Zeldin, elected officials mobilize against hospital vaccine mandates
Congressman Lee Zeldin (R-NY1) joined health workers to boycott Governor Kathy Hochul (D) ‘s vaccination deadline on September 27.
Zeldin, who is campaigning for governor, joined other elected officials outside the state building in Hauppauge on Monday, just hours before health workers were required to be vaccinated against COVID-19 before midnight or risk losing their job.
On Monday evening, Hochul signed an executive order to dramatically increase the eligible workforce and allow additional health workers to administer COVID-19 tests and vaccinations.
According to the mandate, if healthcare workers do not receive at least one dose of one of the COVID-19 vaccines by the end of the day on Monday – without medical dispensation or having already requested a religious dispensation – they will lose their jobs.
The congressman spoke on mandates, at local and national levels.
“Our healthcare workers have been nothing short of heroic over the past 18 months,” Zeldin said. “We should not be laying off these essential workers. We should thank them for everything they have done for our communities.
Zeldin called on Hochul to work with medical institutions and state health workers to “implement a more reasonable policy that does not violate personal freedoms, fire the health workers who have helped us through the worst days of pandemic and cause chaos and staff shortages at hospitals and nursing homes.
Hochul said this week that to fill vacant hospital positions, she plans to bring in the National Guard and other out-of-state health workers to replace those who refuse to be vaccinated.
“You are either vaccinated and can keep your job, or you are on the streets,” said Zeldin, who is vaccinated.
State Senator Mario Mattera (R-St. James) said he was angry when healthcare workers were given limited ability to negotiate the vaccine mandate through their unions.
“It’s not a state of emergency, like a hurricane,” he said. “It’s a state of emergency where people are made redundant and will not have unemployment insurance. I am a union leader. It is a shame for all Americans.
According to the state’s Department of Labor, unvaccinated workers who are made redundant will not be entitled to unemployment insurance benefits. A new Republican-led bill introduced in Albany would restore those unemployment benefits.
On Tuesday, the state released data noting that the percentage of hospital staff receiving at least one dose was 92% (as of Monday night) based on preliminary self-reported data. The percentage of people fully vaccinated was 85% on Monday evening, compared to 84% on September 22 and 77% on August 24.
“This new information shows that firmly holding the vaccine mandate for healthcare workers is simply the right thing to do to protect vulnerable family members and loved ones from COVID-19,” Hochul said in a statement. . “I am happy to see health workers getting vaccinated to keep New Yorkers safe, and I continue to monitor developments and stand ready to take action to alleviate potential situations of staff shortages in our systems. health.”
Long Island’s three health care providers have already implemented the mandate and are taking action.
Northwell Health, the state’s largest private employer and healthcare provider – and which includes Mather Hospital in Port Jefferson and Huntington Hospital – previously informed all unvaccinated team members that they no longer complied with New York State’s mandate to immunize all healthcare workers by the September 27 deadline.
Northwell regrets losing an employee in such circumstances, but as medical professionals and members of the state’s largest healthcare provider, we understand our unique responsibility to protect the health of our patients and each other. of others, “Northwell said in a statement. “We owe it to our staff, our patients and the communities we serve to be 100% vaccinated against COVID-19. “
Catholic Health Executive Vice President and Chief Medical Officer Jason Golbin said in a statement the supplier is “incredibly proud of the dedication of our staff to protecting the health and safety of the people of Long Island during the COVID-19 pandemic. and is grateful for their heroic efforts over the past 18 months.
He added, “In keeping with our commitment to ensuring the health and safety of our patients, visitors, medical staff and employees, we respect New York State’s mandate to immunize all healthcare workers.”
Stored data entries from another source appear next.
(** * job-grazer: the grey-out pipeline of [src/app/api/send/route.ts]

    The development embeds two pieces of the repository:
    - the [POST] handler of the API route (sheet resolution, header lookup,
      column read, matching loop, batched formatting call), and
    - the [extractProjectIDs] callback of the upload page, which turns the
      rows Papa Parse hands over into the list of project IDs.

    JavaScript strings are sequences of UTF-16 code units; remote calls are
    recorded in a trace and may throw; the [try]/[catch] of the handler is
    an exception monad with that trace as its state. *)

From Stdlib Require Import String Ascii DecimalString.
From Stdlib Require Import List NArith ZArith QArith Lia Bool Arith.
Import ListNotations.
Close Scope Q_scope.

Set Implicit Arguments.

(* ================================================================== *)
(** ** JavaScript values and string primitives *)
(* ================================================================== *)

Module Js.

(** A JavaScript string: its UTF-16 code units. *)
Definition jsstring := list N.

(** ASCII literals of the source, as code units. *)
Definition lit (s : string) : jsstring :=
  map N_of_ascii (list_ascii_of_string s).

(** The double quote, which the source writes inside template literals. *)
Definition dquote : jsstring := [34%N].

Fixpoint eqb (a b : jsstring) : bool :=
  match a, b with
  | [], [] => true
  | x :: a', y :: b' => N.eqb x y && eqb a' b'
  | _, _ => false
  end.

(** [WhiteSpace] and [LineTerminator] code units, the ones
    [String.prototype.trim] strips. *)
Definition isWhiteSpace (c : N) : bool :=
  (N.leb 9 c && N.leb c 13)            (* TAB LF VT FF CR *)
  || N.eqb c 32 || N.eqb c 160         (* SP, NBSP *)
  || N.eqb c 5760                      (* U+1680 *)
  || (N.leb 8192 c && N.leb c 8202)    (* U+2000 .. U+200A *)
  || N.eqb c 8232 || N.eqb c 8233      (* LS, PS *)
  || N.eqb c 8239 || N.eqb c 8287      (* U+202F, U+205F *)
  || N.eqb c 12288 || N.eqb c 65279.   (* U+3000, BOM *)

Fixpoint trimStart (s : jsstring) : jsstring :=
  match s with
  | [] => []
  | c :: s' => if isWhiteSpace c then trimStart s' else s
  end.

Definition trimEnd (s : jsstring) : jsstring := rev (trimStart (rev s)).

(** [s.trim()] *)
Definition trim (s : jsstring) : jsstring := trimEnd (trimStart s).

(** Truthiness of a string: the empty string is the only falsy one. *)
Definition truthy (s : jsstring) : bool :=
  match s with [] => false | _ :: _ => true end.

(** [arr.includes(x)] on an array of strings. *)
Fixpoint includes (arr : list jsstring) (x : jsstring) : bool :=
  match arr with
  | [] => false
  | y :: arr' => eqb y x || includes arr' x
  end.

(** [String.fromCharCode(n)]: the argument goes through [ToUint16]. *)
Definition fromCharCode (n : N) : jsstring := [(n mod 65536)%N].

(** [`${n}`] for an array length. *)
Definition numberToString (n : nat) : jsstring :=
  lit (NilEmpty.string_of_uint (Nat.to_uint n)).

(** A property that may be [undefined], [null] or hold a value. *)
Inductive Nullable (A : Type) : Type :=
| JUndefined : Nullable A
| JNull : Nullable A
| JVal : A -> Nullable A.
Arguments JUndefined {A}.
Arguments JNull {A}.

(** What a [throw] carries, as far as the handler looks at it:
    an [Error] with its message, or some other value. *)
Inductive Thrown : Type :=
| ThrownError (message : jsstring)
| ThrownOther.

Inductive Result (A : Type) : Type :=
| Ok : A -> Result A
| Throw : Thrown -> Result A.
Arguments Throw {A}.

(** Message of the [TypeError] raised by a method call on [undefined]
    ([cell.trim()] without optional chaining), as Node.js words it. *)
Definition trimOfUndefined : Thrown :=
  ThrownError (lit "Cannot read properties of undefined (reading 'trim')").

End Js.
Import Js.

(* ================================================================== *)
(** ** The spreadsheet store as the handler sees it *)
(* ================================================================== *)

Module Sheets.

(** [sheets.properties.title, sheets.properties.sheetId] *)
Record SheetProperties : Type := {
  title : Nullable jsstring;
  sheetId : Nullable Z
}.

Record Sheet : Type := { properties : option SheetProperties }.

(** A cell of a value range; [None] is a nullish entry.  Values are read
    with the default rendering, which yields strings. *)
Definition Cell := option jsstring.

(** A row of a value range; [None] is a nullish entry of [values]. *)
Definition Row := option (list Cell).

Record Color : Type := { red : Q; green : Q; blue : Q }.

(** [GridRange]; an omitted index is [None]. *)
Record GridRange : Type := {
  rangeSheetId : Nullable Z;
  startRowIndex : option Z;
  endRowIndex : option Z;
  startColumnIndex : option Z;
  endColumnIndex : option Z
}.

(** [{ repeatCell: { range, cell: { userEnteredFormat:
      { backgroundColor } }, fields } }] *)
Record UpdateRequest : Type := {
  range : GridRange;
  backgroundColor : Color;
  fields : jsstring
}.

(** The remote calls the handler issues. *)
Inductive Call : Type :=
| CSpreadsheetsGet (spreadsheetId : jsstring)
| CValuesGet (spreadsheetId range : jsstring)
| CBatchUpdate (spreadsheetId : jsstring) (requests : list UpdateRequest).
Golbin said that as of Tuesday, September 28, the vast majority of staff were fully immunized with only a few hundred people on leave at six hospitals, three nursing homes, home health care, hospices and other practices. medical.
Stony Brook University officials added that Stony Brook medicine has prepared for the New York state mandate, all healthcare workers receive at least one dose of the COVID-19 vaccine. ‘here is the deadline.
As of 8 p.m. on September 28, 94.07% of Stony Brook Teaching Hospital employees have been vaccinated, and that number continues to rise, 134 Stony Brook Teaching Hospital employees are suspended without pay and will have to meet working relations. representatives to discuss their situation. While waiting for this meeting, they can use vacation or time off. If they continue to choose not to receive the vaccine, they will be terminated as per the NYS DOH order.
Less than 1% of the total population of hospital employees are on probationary employment and although they are currently suspended without pay, they are still eligible to be vaccinated before their dismissal is processed and could always go back to work.
Officials said those numbers are fluid and expect further declines.